◆ Stored items
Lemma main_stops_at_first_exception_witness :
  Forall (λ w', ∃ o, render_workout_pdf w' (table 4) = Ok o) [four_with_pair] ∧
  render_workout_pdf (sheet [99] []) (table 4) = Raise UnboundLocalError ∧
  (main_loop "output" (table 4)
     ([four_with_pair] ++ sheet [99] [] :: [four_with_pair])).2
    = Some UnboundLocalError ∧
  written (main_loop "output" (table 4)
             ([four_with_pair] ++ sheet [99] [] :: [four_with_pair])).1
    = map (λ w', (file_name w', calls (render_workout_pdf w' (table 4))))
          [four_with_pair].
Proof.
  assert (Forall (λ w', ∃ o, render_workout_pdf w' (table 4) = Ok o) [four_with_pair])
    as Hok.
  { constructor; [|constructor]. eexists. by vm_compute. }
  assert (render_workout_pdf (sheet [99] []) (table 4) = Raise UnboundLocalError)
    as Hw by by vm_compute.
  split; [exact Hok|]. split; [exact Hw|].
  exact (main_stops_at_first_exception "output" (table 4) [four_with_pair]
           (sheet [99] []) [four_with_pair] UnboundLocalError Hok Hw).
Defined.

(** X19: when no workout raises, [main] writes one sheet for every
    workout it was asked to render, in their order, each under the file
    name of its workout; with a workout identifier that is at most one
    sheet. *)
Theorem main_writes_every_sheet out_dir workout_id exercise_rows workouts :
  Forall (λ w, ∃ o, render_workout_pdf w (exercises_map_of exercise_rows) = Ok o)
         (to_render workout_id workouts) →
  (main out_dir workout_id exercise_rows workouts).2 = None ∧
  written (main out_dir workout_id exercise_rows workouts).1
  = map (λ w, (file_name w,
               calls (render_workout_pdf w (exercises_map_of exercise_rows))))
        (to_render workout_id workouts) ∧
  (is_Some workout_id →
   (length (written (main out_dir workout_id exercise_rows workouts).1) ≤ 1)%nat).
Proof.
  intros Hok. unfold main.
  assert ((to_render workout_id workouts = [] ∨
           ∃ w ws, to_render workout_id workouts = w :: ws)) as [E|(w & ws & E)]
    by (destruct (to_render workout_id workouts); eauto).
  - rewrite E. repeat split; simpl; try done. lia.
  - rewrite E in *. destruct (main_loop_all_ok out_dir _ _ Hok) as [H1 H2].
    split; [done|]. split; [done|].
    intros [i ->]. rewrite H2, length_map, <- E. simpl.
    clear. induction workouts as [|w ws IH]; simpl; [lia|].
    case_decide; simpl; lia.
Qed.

--

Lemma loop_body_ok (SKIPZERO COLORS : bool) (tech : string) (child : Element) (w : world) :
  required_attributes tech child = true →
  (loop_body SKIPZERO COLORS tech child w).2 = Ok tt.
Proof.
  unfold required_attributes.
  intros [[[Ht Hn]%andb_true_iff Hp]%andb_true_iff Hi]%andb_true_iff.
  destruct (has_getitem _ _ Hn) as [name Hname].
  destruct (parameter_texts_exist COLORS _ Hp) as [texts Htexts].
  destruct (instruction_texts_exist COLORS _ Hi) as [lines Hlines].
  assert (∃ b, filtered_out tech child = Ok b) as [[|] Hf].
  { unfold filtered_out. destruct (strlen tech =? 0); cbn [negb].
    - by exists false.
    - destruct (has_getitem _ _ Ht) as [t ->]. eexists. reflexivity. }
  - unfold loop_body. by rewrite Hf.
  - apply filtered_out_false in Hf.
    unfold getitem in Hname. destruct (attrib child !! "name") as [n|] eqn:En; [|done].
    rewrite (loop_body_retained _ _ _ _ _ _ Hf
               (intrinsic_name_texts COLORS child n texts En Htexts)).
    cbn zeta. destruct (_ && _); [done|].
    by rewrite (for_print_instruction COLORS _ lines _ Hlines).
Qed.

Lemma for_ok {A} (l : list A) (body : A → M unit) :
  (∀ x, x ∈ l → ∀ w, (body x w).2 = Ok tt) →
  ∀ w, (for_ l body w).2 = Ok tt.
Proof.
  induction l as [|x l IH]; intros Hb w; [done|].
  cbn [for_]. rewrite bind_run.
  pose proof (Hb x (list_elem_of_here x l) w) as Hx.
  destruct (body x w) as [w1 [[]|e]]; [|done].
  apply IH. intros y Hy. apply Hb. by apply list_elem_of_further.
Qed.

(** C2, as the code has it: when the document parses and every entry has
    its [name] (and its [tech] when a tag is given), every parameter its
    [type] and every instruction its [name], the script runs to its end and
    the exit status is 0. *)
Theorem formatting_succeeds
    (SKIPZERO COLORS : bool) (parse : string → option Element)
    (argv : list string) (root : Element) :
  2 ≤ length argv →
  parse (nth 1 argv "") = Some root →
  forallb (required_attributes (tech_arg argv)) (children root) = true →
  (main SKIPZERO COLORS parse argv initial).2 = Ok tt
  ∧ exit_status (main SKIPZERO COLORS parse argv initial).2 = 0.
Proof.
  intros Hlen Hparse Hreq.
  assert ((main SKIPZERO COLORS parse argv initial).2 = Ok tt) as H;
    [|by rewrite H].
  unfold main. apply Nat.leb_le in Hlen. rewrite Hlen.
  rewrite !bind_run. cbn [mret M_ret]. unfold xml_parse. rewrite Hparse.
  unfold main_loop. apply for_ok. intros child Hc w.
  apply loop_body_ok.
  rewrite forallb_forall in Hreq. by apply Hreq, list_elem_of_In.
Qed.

==

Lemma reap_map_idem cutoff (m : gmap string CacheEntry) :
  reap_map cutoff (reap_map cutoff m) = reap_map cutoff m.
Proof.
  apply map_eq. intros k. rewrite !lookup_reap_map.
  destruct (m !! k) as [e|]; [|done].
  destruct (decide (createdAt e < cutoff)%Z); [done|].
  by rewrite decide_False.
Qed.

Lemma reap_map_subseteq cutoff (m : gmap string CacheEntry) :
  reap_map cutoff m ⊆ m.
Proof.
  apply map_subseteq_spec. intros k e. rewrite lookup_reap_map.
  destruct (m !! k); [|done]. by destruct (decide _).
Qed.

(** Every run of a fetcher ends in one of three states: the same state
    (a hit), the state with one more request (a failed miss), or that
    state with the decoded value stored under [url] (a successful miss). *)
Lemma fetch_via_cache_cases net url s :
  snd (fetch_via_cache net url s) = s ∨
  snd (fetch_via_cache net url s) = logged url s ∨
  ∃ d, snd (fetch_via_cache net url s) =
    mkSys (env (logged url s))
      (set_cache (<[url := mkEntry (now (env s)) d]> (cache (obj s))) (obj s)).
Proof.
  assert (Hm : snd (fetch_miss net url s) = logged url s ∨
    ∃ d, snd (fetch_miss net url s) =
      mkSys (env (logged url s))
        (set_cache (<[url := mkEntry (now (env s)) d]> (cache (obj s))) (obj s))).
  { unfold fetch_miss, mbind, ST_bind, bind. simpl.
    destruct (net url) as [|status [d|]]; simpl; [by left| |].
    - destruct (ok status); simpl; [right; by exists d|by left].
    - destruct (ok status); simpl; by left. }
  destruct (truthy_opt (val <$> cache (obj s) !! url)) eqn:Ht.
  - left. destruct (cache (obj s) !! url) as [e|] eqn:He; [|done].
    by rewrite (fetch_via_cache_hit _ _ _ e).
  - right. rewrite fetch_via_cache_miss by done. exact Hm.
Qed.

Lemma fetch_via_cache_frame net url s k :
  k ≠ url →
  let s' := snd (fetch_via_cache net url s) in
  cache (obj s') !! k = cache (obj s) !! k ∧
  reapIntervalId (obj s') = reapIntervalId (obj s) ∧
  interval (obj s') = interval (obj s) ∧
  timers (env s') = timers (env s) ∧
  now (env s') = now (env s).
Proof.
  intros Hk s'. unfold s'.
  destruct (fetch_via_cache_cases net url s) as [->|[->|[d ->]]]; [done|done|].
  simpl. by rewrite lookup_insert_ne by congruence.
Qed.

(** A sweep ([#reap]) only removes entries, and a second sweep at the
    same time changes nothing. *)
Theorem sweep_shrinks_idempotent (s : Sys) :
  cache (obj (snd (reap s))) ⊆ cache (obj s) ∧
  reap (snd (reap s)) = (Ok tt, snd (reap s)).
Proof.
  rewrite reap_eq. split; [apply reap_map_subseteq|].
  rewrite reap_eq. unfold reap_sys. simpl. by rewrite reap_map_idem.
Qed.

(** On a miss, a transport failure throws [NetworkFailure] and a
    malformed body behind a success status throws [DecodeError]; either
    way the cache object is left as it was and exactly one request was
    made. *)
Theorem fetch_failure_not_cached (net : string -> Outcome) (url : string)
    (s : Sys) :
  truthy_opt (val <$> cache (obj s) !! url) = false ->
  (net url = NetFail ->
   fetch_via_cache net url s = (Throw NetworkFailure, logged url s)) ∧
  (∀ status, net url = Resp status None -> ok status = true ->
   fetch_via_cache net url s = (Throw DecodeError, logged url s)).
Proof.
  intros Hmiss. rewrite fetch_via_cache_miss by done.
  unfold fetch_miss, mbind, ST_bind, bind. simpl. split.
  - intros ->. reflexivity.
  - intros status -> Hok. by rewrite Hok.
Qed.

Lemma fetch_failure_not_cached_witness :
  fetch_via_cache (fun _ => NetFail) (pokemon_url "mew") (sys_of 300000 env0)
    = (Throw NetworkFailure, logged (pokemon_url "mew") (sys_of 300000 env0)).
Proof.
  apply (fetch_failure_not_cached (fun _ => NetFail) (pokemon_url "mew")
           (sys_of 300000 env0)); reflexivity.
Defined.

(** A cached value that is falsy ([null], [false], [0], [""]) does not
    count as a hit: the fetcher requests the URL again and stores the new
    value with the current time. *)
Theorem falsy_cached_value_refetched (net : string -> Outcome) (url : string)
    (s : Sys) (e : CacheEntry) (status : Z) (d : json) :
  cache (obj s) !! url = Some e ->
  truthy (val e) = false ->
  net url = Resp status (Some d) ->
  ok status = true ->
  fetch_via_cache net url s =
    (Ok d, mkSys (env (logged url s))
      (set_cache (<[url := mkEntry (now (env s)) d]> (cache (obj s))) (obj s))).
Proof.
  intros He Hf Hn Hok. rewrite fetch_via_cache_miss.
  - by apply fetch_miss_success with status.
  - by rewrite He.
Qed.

◆ PROBLEM STATEMENT
Which lines of the data above contain the string "root"? Copy each of them.

◆ REPLY TO THE TASK
    (argv : list string) (root : Element) :
  parse (nth 1 argv "") = Some root →
  forallb (required_attributes (tech_arg argv)) (children root) = true →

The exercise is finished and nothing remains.